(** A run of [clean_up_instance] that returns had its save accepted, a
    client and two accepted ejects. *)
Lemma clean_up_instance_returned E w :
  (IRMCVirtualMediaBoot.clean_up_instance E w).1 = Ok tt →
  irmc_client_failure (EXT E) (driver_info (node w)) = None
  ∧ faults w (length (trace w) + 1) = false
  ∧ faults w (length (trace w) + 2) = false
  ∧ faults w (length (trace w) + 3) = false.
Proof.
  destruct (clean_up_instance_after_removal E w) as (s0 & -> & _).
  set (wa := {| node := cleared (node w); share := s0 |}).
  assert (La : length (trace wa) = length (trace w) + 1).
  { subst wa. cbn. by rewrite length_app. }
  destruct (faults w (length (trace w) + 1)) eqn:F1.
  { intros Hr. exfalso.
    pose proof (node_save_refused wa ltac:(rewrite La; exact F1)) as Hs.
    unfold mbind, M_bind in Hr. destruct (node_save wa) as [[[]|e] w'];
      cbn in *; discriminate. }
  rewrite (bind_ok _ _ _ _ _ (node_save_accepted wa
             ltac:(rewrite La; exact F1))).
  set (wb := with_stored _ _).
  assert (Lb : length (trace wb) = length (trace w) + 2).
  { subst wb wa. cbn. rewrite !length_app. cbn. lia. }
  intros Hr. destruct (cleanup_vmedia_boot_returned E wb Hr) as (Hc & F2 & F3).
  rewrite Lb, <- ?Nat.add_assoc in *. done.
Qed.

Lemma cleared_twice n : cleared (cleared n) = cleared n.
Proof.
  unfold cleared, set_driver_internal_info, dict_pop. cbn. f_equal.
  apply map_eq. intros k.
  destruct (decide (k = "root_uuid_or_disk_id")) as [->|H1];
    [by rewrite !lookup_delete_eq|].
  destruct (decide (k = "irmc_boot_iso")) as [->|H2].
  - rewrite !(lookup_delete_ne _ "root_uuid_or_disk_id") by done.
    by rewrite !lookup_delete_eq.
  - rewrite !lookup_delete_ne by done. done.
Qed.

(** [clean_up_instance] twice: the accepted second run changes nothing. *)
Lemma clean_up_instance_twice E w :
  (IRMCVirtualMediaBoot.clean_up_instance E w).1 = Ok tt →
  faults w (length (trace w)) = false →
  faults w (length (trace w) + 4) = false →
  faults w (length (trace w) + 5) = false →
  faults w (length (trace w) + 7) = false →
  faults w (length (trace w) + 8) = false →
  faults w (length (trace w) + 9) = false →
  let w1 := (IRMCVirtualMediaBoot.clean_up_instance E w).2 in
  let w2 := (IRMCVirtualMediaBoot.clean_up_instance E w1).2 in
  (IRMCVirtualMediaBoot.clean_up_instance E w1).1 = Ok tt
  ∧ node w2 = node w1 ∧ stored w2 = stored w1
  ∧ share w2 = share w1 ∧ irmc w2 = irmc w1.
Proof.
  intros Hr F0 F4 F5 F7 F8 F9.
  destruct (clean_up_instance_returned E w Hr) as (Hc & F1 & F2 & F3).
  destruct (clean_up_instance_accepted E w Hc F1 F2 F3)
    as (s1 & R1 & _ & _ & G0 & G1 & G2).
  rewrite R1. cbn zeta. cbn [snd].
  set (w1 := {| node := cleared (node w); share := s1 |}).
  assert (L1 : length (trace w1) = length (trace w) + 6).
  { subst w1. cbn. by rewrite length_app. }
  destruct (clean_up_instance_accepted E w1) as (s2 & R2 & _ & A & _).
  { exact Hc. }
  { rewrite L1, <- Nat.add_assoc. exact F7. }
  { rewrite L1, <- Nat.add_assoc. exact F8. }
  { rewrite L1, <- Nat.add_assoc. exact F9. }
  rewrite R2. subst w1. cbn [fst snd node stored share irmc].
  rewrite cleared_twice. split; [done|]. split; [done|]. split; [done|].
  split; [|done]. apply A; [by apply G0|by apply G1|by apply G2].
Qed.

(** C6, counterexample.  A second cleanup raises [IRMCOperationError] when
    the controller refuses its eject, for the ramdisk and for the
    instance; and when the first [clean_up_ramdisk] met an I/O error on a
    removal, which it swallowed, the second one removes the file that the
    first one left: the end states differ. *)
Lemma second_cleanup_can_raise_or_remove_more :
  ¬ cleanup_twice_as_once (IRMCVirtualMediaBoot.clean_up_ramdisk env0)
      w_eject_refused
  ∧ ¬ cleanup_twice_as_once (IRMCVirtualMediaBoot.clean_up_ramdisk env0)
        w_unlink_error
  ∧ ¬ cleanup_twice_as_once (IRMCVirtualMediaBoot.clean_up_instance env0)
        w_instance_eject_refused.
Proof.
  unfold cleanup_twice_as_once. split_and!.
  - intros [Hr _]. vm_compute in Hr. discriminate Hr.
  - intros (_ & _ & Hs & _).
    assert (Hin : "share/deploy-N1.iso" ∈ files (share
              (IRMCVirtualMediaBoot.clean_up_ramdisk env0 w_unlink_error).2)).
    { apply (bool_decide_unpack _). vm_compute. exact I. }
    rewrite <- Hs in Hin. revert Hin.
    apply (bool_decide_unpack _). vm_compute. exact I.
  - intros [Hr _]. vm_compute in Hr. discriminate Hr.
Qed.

################

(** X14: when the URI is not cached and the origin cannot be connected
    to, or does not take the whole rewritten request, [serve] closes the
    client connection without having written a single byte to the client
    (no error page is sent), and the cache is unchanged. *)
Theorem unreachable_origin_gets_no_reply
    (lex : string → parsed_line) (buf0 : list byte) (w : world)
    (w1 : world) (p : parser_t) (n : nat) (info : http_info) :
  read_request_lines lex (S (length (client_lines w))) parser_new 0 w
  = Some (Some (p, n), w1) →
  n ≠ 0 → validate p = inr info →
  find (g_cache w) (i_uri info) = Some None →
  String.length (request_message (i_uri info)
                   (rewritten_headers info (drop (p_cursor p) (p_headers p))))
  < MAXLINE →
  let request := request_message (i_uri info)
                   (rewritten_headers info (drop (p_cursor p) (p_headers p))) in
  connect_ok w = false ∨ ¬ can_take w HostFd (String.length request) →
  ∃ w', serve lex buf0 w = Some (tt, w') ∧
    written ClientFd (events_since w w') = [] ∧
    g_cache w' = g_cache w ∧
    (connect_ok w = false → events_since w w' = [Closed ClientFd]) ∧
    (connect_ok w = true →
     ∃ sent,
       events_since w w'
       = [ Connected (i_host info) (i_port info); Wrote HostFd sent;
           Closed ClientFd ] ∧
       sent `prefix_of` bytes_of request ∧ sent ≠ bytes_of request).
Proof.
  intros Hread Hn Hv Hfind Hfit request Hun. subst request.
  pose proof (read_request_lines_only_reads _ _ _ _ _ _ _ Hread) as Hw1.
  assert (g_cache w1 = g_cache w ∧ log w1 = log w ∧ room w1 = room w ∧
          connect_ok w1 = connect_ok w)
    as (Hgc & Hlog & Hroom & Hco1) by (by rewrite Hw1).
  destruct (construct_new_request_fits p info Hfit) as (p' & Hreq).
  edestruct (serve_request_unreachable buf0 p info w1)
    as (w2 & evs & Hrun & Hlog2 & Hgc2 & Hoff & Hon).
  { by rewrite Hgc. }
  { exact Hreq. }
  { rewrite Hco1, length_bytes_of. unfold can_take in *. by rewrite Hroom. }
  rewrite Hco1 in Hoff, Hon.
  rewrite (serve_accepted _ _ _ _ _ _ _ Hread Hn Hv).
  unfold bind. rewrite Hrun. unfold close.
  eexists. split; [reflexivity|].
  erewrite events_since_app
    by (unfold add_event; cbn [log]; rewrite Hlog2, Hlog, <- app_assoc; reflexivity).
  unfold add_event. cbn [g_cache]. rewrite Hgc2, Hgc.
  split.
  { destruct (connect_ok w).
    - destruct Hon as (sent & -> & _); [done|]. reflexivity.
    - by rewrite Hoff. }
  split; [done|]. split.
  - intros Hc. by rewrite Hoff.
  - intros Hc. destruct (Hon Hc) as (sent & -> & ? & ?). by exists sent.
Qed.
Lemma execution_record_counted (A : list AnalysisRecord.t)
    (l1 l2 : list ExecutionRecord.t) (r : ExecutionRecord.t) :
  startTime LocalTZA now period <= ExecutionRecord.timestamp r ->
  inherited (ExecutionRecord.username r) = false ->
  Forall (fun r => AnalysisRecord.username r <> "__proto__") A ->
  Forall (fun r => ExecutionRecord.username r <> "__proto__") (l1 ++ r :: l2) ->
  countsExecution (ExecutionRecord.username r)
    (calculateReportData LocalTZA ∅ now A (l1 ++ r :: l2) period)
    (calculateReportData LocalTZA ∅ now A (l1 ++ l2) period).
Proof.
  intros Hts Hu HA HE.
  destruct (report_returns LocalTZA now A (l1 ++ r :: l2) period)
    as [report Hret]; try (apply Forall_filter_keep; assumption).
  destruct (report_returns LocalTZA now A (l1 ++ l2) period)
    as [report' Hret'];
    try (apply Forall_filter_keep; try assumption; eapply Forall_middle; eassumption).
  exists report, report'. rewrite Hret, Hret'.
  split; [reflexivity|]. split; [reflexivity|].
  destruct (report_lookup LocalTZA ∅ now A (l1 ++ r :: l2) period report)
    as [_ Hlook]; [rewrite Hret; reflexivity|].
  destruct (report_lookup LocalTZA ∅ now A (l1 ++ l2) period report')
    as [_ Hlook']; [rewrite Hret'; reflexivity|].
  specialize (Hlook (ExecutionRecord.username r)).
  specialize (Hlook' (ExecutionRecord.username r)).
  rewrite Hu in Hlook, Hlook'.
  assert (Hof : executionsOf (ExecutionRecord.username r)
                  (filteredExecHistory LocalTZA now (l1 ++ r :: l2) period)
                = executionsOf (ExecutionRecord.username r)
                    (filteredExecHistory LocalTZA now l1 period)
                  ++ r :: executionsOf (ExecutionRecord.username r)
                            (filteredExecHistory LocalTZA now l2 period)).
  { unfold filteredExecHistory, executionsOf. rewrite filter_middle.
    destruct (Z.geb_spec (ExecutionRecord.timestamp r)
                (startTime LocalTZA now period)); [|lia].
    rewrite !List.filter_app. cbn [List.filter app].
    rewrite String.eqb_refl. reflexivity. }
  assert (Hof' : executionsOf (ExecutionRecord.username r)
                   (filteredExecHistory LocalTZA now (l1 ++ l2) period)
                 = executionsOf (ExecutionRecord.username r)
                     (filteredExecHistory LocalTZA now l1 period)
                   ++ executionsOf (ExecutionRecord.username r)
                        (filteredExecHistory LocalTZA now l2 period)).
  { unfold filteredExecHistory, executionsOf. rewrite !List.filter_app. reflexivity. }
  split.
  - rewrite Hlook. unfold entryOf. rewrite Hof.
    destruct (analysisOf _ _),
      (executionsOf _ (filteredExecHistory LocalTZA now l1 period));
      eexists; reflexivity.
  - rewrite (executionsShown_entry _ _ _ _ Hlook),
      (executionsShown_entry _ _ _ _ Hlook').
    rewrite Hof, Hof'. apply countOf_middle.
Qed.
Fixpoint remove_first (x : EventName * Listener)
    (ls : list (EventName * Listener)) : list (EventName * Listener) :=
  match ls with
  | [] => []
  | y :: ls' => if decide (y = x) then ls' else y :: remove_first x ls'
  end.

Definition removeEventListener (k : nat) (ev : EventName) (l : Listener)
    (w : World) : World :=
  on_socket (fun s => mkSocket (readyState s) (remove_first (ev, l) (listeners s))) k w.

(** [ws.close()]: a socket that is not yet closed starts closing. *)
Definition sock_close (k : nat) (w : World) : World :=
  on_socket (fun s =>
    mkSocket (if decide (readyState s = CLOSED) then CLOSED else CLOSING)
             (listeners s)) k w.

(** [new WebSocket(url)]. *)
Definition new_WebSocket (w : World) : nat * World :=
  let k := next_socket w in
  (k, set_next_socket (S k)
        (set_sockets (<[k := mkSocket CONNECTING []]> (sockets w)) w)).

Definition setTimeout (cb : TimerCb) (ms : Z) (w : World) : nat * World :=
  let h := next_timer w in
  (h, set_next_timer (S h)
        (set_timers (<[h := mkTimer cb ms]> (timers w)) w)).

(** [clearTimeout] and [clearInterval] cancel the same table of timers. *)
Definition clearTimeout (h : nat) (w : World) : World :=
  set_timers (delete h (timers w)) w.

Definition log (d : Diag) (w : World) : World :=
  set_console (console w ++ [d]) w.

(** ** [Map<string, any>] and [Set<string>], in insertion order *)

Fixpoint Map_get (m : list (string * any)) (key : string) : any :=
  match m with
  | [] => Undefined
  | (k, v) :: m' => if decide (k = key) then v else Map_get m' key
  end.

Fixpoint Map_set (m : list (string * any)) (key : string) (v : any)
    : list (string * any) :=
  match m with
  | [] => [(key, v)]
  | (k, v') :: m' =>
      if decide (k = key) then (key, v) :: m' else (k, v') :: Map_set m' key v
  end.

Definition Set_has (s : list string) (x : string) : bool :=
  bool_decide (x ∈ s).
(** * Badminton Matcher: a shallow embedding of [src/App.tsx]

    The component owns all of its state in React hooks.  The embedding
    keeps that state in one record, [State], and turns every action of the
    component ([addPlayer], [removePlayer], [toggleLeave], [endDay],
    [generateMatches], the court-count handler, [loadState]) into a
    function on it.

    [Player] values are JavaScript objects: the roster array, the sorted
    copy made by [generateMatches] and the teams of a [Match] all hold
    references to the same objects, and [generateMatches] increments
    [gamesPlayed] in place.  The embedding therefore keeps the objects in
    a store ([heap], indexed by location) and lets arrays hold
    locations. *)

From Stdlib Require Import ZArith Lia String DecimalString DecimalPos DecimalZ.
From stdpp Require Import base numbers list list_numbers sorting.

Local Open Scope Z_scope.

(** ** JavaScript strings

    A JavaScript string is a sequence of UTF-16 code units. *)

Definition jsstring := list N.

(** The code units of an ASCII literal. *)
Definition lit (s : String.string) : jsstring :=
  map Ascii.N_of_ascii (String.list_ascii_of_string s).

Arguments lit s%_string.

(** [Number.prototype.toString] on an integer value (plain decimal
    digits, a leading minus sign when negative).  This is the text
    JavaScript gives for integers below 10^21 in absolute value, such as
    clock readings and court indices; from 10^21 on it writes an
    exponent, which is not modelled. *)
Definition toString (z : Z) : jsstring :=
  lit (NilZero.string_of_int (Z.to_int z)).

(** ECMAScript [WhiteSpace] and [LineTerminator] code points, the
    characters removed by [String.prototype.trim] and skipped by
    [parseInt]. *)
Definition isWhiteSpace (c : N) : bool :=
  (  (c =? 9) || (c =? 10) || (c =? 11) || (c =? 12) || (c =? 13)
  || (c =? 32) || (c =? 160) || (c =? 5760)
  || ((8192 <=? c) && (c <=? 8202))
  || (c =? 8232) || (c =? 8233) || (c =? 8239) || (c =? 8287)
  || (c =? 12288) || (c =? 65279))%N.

################

WHAT YOU HAVE TO DO:
Your job is to return all lines above that hold the word "share".

TASK OUTPUT:
  set (wa := {| node := cleared (node w); share := s0 |}).
  ∧ share w2 = share w1 ∧ irmc w2 = irmc w1.
  set (w1 := {| node := cleared (node w); share := s1 |}).
  rewrite R2. subst w1. cbn [fst snd node stored share irmc].
    assert (Hin : "share/deploy-N1.iso" ∈ files (share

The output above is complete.